Sim, é preciso fazer escolhas. E é preciso as pessoas comportarem-se como adultos que são. Em Espanha, os meses em que existe maior consumo de eletricidade são os meses de verão, por causa do ar condicionado. Cada geração consome mais energia do que a anterior. Quando proponho aos meus alunos reduzirmos o consumo energético, eles respondem-me sempre com a crença de que Ciência vai resolver tudo. Não convertamos a Ciência numa nova religião. Que disse a religião sobre o coronavírus? Nada, nem o Islão, nem o judaísmo, nem o cristianismo. A religião não compete com a Ciência. A Ciência não é uma religião. É um método para conhecer a verdade, o melhor que temos, mas não toma decisões.
Na pandemia, a Ciência deu uma resposta importante: as vacinas.

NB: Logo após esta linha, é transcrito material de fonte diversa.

(** Once a known id is not in progress, the log gives one answer. *)
Lemma done_outcome t x :
  known_at h t x -> xact_in_progress t x = false ->
  exists c, forall t', (t <= t')%nat \/ t' = h_end h -> xact_did_commit t' x = c.
Proof.
  intros Hk Hp. destruct xmins_at as (R & X & ER & EX & HR & HX & HNR & HNX & _).
  cbn [xact_did_commit the_env server_env]. rewrite EX. assert (Hfetch := ho_fetch _ Hh).
  destruct Hk as [Hx|(v & -> & Hw & [[Hlt [st Est]]|Hv])].
  - exists true. intros t' _. by apply read_special.
  - exists (st =? TRANSACTION_STATUS_COMMITTED). intros t' _. apply (read_old lo); [done|done|done|lia|].
    rewrite <- Est. apply (la_old _ _ _ _ _ (states_later 0 (2 * t' + 1) ltac:(lia))); [done|lia].
  - apply progress_at in Hp as [He|(_ & _ & Ha & _)]; [| |done].
    + destruct (eo_status _ _ _ _ (so_ended _ _ _ (states_ok _) v He)) as [Est|Est]; [exists true|exists false]; intros t' Ht';
        destruct (states_later (2 * t) (2 * t' + 1) ltac:(lia)) as [_ _ _ _ _ Hst _ _ _ _]; rewrite <- (Hst v He) in Est;
        eapply (read_final lo N0 _ X _ (Hfetch t') v _ Hw Est); [by left|by right].
    + exists false. intros t' Ht'. refine (proj1 (read_final lo N0 _ X _ (Hfetch t') v TRANSACTION_STATUS_ABORTED Hw _ ltac:(by right))).
      apply (la_aborted _ _ _ _ _ (states_later (2 * t + 1) (2 * t' + 1) ltac:(lia))); [|done].
      eapply later_assigned; [apply (states_later (2 * t) (2 * t + 1) ltac:(lia))|apply Hv].
Qed.

Lemma known_later t t' x : known_at h t x -> (t <= t')%nat -> known_at h t' x.
Proof.
  intros [Hx|(v & -> & Hw & [Ho|Hv])] Hle; [by left|right; exists v; auto..]. split; [done|]. split; [done|]. right.
  by apply (la_recorded _ _ _ _ _ (states_later (2 * t) (2 * t') ltac:(lia))).
Qed.

Lemma done_stays t t' x :
  known_at h t x -> xact_in_progress t x = false -> (t <= t')%nat -> xact_in_progress t' x = false.
Proof.
  intros [Hx|(v & -> & Hw & [[Hlt _]|Hv])] Hp Hle; [by apply special_not_running|by apply old_not_running|].
  apply progress_at in Hp; [|done].
  assert (Hv' : recorded lo N0 (array_at h t') v) by (by apply (la_recorded _ _ _ _ _ (states_later (2 * t) (2 * t') ltac:(lia)))).
  apply progress_at; [done|]. eapply (gone_later lo N0 me (h_backend h) (array_at h t) (logs_at h t)); [apply states_ok|apply states_ok|apply backend_at|
    apply states_later; lia|apply states_later; lia|apply states_later; lia|done|done].
Qed.

Lemma current_runs t x : is_current (h_backend h) x = true -> xact_in_progress t x = true.
Proof.
  intros Hc. pose proof Hc as (v & Hv%list_elem_of_In & E)%existsb_exists. b2p. subst x. apply not_false_iff_true.
  pose proof (backend_at (2 * t)) as Hb. assert (Hr : recorded lo N0 (array_at h t) v).
  { eapply own_recorded; [apply states_ok|exact Hb|]. unfold ids, sub_ids in Hv. rewrite (pending_working _ (ho_work _ Hh)), app_nil_r in Hv. done. }
  intros [He|((m & b' & Hm & Hb' & Hv') & _)]%progress_at; [| |done].
  - apply He, live_ids. by exists me, (h_backend h).
  - apply Hm. eapply (so_disjoint _ _ _ (states_ok (2 * t)) m me b' (h_backend h) v); try done. apply own_ids, elem_of_app. by right.
Qed.

(** The server keeps the laws of the transaction state. *)
Local Instance server_laws : XactLaws (env := the_env) := {|
  known := known_at h;
  committed := xact_did_commit (h_end h);
  known_mono := known_later;
  done_final := fun t t' x Hk Hp Hle =>
    match done_outcome t x Hk Hp with
    | ex_intro _ c H => eq_trans (H t' (or_introl Hle)) (eq_sym (H (h_end h) (or_intror eq_refl)))
    end;
  done_stable := done_stays;
  current_in_progress := current_runs
|}.

(** ** The snapshot of the backend *)

Section snapshot.
Context (r : SnapshotData) (F : full_snapshot) (HF : snap_exact lo N0 (tr 0) me r F).

(** The parents of a recorded id at the end of the history. *)
Lemma end_topmost t v :
  recorded lo N0 (array_at h t) v ->
  exists X w, h_TransactionXmin h = u32 X /\ topmost_xid (u32 v) = u32 w /\ in_window lo w /\ w <= v /\
    topmost_of (parent_id lo (tr (h_end h))) X v w /\ (forall i x, live (tr i) x -> X <= x) /\
    recorded lo N0 (tr (h_end h)) v.
Proof.
  intros Hv. destruct xmins_at as (R & X & ER & EX & HR & HX & HNR & HNX & Hlive).
  destruct (la_recorded _ _ _ _ _ (states_later (2 * t) (h_end h) ltac:(lia)) v Hv) as [He _].
  destruct (walk_topmost lo N0 (tr (h_end h)) X v (states_ok _) HX HNX (proj1 He)) as (w & Ew & Htop & Hle & Hw).
  exists X, w. split; [done|]. split; [cbn [topmost_xid the_env server_env]; by rewrite EX|]. split; [apply Hw|]. split; [done|]. split; [done|].
  split; [intros i x Hx; by eapply Hlive|done].
Qed.

(** The topmost parent of a subtransaction that another backend runs is the transaction of that backend. *)
Lemma running_topmost v w X t0 :
  recorded lo N0 (tr (h_end h)) v -> topmost_of (parent_id lo (tr (h_end h))) X v w ->
  (forall i x, live (tr i) x -> X <= x) -> joined lo N0 (tr 0) v t0 -> live (tr 0) t0 -> w = t0.
Proof.
  intros Hv Htop Hlive Hj Hl. apply (la_joined _ _ _ _ _ (states_later 0 (h_end h) ltac:(lia))) in Hj.
  eapply (chain_topmost lo N0 (tr (h_end h)) X v); [apply states_ok| |by eapply Hlive|done].
  destruct Hj as [Hj|(m & b & Hb & Ht & Hin)]; [done|]. eapply live_chain; [apply states_ok|done|done|].
  apply elem_of_app in Hin as [Hin|Hin]; [done|]. by destruct (proj2 Hv m b Hb).
Qed.

(** What another backend runs is listed. *)
Lemma live_listed t v w :
  recorded lo N0 (array_at h t) v -> v < fxmax F -> (exists m, m <> me /\ (runs_top (tr 0) m v \/ runs_sub (tr 0) m v)) ->
  topmost_xid (u32 v) = u32 w -> in_window lo w -> listed_running F r v w.
Proof.
  intros Hv Hlt (m & Hm & Hrun) Ew Hw. destruct HF as [X1 X2 X3 X4 X5 X6 X7 X8].
  destruct (end_topmost t v Hv) as (X & w' & EX & Ew' & Hw' & Hle & Htop & Hlive & He). rewrite Ew in Ew'.
  apply (u32_window_inj lo) in Ew'; [|done..]. subst w'. unfold listed_running. rewrite X2.
  assert (Htops : forall t0, runs_top (tr 0) m t0 -> t0 < fxmax F -> t0 ∈ ftop F) by (intros t0 Ht0 Hlt0; apply X6; split; [done|by exists m]).
  destruct Hrun as [Hrun|Hrun].
  - assert (Hin : v ∈ ftop F) by (by apply Htops). destruct (suboverflowed r); [|apply in_or_app; left; by apply list_elem_of_In].
    assert (w = v) as ->; [|by apply list_elem_of_In]. destruct Hrun as (b & Hb & Ht).
    eapply running_topmost; [done|done|done| |exists m; left; by exists b]. left. apply chain_top.
    + eapply own_recorded; [apply states_ok|done|]. rewrite Ht. by left.
    + apply (bo_root _ _ _ _ (so_backends _ _ _ (states_ok 0) m b Hb)), elem_of_app. left. rewrite Ht. by left.
  - destruct (top_of_sub lo N0 (tr 0) (states_ok 0) m v Hrun) as (t0 & Ht0 & Htv). destruct (suboverflowed r) eqn:Eo.
    + assert (w = t0) as ->; [|apply list_elem_of_In, Htops; [done|lia]].
      eapply running_topmost; [done|done|done| |exists m; by left]. right.
      destruct Ht0 as (b & Hb & Ht). destruct Hrun as (b' & Hb' & Hin). rewrite Hb in Hb'. injection Hb' as <-. by exists m, b.
    + apply in_or_app. right. apply list_elem_of_In. by eapply X8.
Qed.

(** A transaction that the snapshot does not list and that is not the backend's own was over. *)
Lemma unlisted_ended t v :
  recorded lo N0 (array_at h t) v -> is_current (h_backend h) (u32 v) = false -> InMVCCSnapshot (u32 v) r = false -> ended lo N0 (tr 0) v.
Proof.
  intros Hv Hc Hi. destruct (end_topmost t v Hv) as (X & w & EX & Ew & Hw & Hle & Htop & Hlive & He).
  pose proof Hv as [[Hvw Hvr] _]. destruct HF as [X1 X2 X3 X4 X5 X6 X7 X8].
  assert (Hno : ~ (fxmax F <= v \/ listed_running F r v w)).
  { intros Hin. unfold InMVCCSnapshot in Hi. by rewrite (proj2 (xid_in_snapshot_spec topmost_xid lo F r v w X1 Hvw Hw Hle Ew) Hin) in Hi. }
  assert (Hlt : v < fxmax F) by (destruct (decide (v < fxmax F)); [done|]; exfalso; apply Hno; left; lia).
  split; [split; [done|lia]|]. intros (m & Hrun). destruct (decide (m = me)) as [->|Hm].
  - apply not_true_iff_false in Hc. apply Hc. apply (current_spec lo N0 me (tr 0)); [apply states_ok|apply backend_at|done|].
    destruct Hrun as [(b & Hb & Ht)|(b & Hb & Hin)]; rewrite backend_at in Hb; injection Hb as <-; apply elem_of_ids; [by left|by right].
  - apply Hno. right. eapply live_listed; [done|done|by exists m|done|done].
Qed.

(** A transaction that had committed is not listed. *)
Lemma committed_unlisted t v :
  recorded lo N0 (array_at h t) v -> ended lo N0 (tr 0) v -> status (tr 0) v = Some TRANSACTION_STATUS_COMMITTED -> InMVCCSnapshot (u32 v) r = false.
Proof.
  intros Hv He Hc. destruct (end_topmost t v Hv) as (X & w & EX & Ew & Hw & Hle & Htop & Hlive & _).
  destruct HF as [X1 X2 X3 X4 X5 X6 X7 X8]. apply not_true_iff_false. intros Hin.
  apply (xid_in_snapshot_spec topmost_xid lo F r v w X1 (proj1 (proj1 He)) Hw Hle Ew) in Hin as [Hge|Hl]; [specialize (X5 v He); lia|].
  unfold listed_running in Hl. rewrite X2 in Hl. destruct (suboverflowed r).
  - apply list_elem_of_In, X6 in Hl as (_ & m & _ & Hr). assert (Hlw : live (tr 0) w) by (exists m; by left).
    apply (proj2 He). assert (v = w) as ->; [|done].
    eapply (committed_topmost lo N0 me (tr 0) (tr (h_end h)) X); [apply states_ok|apply states_later; lia|done|done|done|done].
  - apply in_app_or in Hl as [Hl|Hl]; apply list_elem_of_In in Hl; apply (proj2 He).
    + apply X6 in Hl as (_ & m & _ & Hr). exists m. by left.
    + destruct (X7 eq_refl v Hl) as (m & _ & Hr). exists m. by right.
Qed.

Lemma exact_snapshot_ok : snapshot_ok 0 r.
Proof.
  intros t' x Hk Hc Hi. destruct Hk as [Hx|(v & -> & Hw & [[Hlt Hst]|Hv])].
  - split; [by left|]. by apply special_not_running.
  - split; [right; exists v; auto|]. by apply old_not_running.
  - assert (He : ended lo N0 (tr 0) v) by (by eapply unlisted_ended). pose proof (ended_recorded _ _ _ _ He) as Hr.
    split; [right; exists v; auto|]. apply progress_at; [done|by left].
Qed.

Lemma old_unlisted v : in_window lo v -> v < N0 -> InMVCCSnapshot (u32 v) r = false.
Proof.
  intros [Hv Hn] Hlt. destruct HF as [X1 _ _ [X4 _] _ _ _ _]. destruct X1 as (E & _ & _ & _ & _ & _ & _ & Hw & _).
  apply Forall_cons_1 in Hw as [[Hw Hwn] _]. unfold InMVCCSnapshot, XidInMVCCSnapshot. rewrite E, precedes_window_le by (done || lia).
  by rewrite (proj2 (Z.ltb_lt v (fxmin F)) ltac:(lia)).
Qed.

Lemma special_unlisted x : x = BootstrapTransactionId \/ x = FrozenTransactionId -> InMVCCSnapshot x r = false.
Proof.
  intros Hx. destruct HF as [X1 _ _ _ _ _ _ _]. destruct X1 as (E & _ & _ & _ & _ & _ & _ & Hw & _).
  apply Forall_cons_1 in Hw as [[_ Hn] _]. unfold InMVCCSnapshot, XidInMVCCSnapshot. rewrite E. unfold TransactionIdPrecedes.
  unfold FirstNormalTransactionId in Hn. unfold BootstrapTransactionId, FrozenTransactionId in *.
  destruct Hx as [-> | ->]; cbn [TransactionIdIsNormal]; cbn; rewrite (proj2 (Z.ltb_lt _ _)) by lia; done.
Qed.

A Ciência fez, de facto, as vacinas, que são o melhor que poderia acontecer–nos. Agora, pensar como se fabricam, como se distribuem, como se administram, se devemos comprá-las em Inglaterra ou na Rússia… Isso não é a Ciência que tem de dizer. Preocupa–me que a Ciência se tenha convertido numa espécie de nova divindade.
Mas a Ciência também deve ter preocupações éticas.
A Ciência existe para conhecer, para saber como se desenvolvem os embriões, por exemplo. O que fazemos com os embriões? A Ciência não tem nada que dizer sobre o aborto, apenas estuda como se desenvolve o embrião no útero. A mesma coisa para a modificação dos genomas. Há quem diga que nem o tomate se deve modificar. Também há quem argumente com as quotas de mercado da União Europeia. Pois bem, o que é que isso tem que ver com a Ciência? A Ciência não tem nada a dizer sobre a maior parte das coisas da vida, nem toma decisões pelos seres humanos. Só tem um propósito: entender como funciona o mundo. Não sou partidário de se santificar a Ciência porque considero que a Ciência se constrói sobre o debate e a discussão.
No caso da pandemia, esse debate e essa discussão nem sempre foram compreendidos. E, em alguns momentos, houve quem tivesse vaticinado: a Ciência errou.
Sim, durante meses, disse-se que o vírus se transmitia por contacto. Agora já sabemos que não, a Ciência enganou-se. O vírus apenas se transmite pelo ar. Aprendemos isso e agora já o sabemos. Não é grave, é assim que funciona a Ciência: vai-se aproximando dos problemas.
O que pensa dos movimentos negacionistas?
É como se não existissem. No caso da vacina, por exemplo, são muito poucos os que não querem vacinar-se. Como fenómeno psicológico ou sociológico, pode ser interessante entender as razões dessas pessoas, mas não são um problema. Nem vale a pena dedicar-lhes tempo.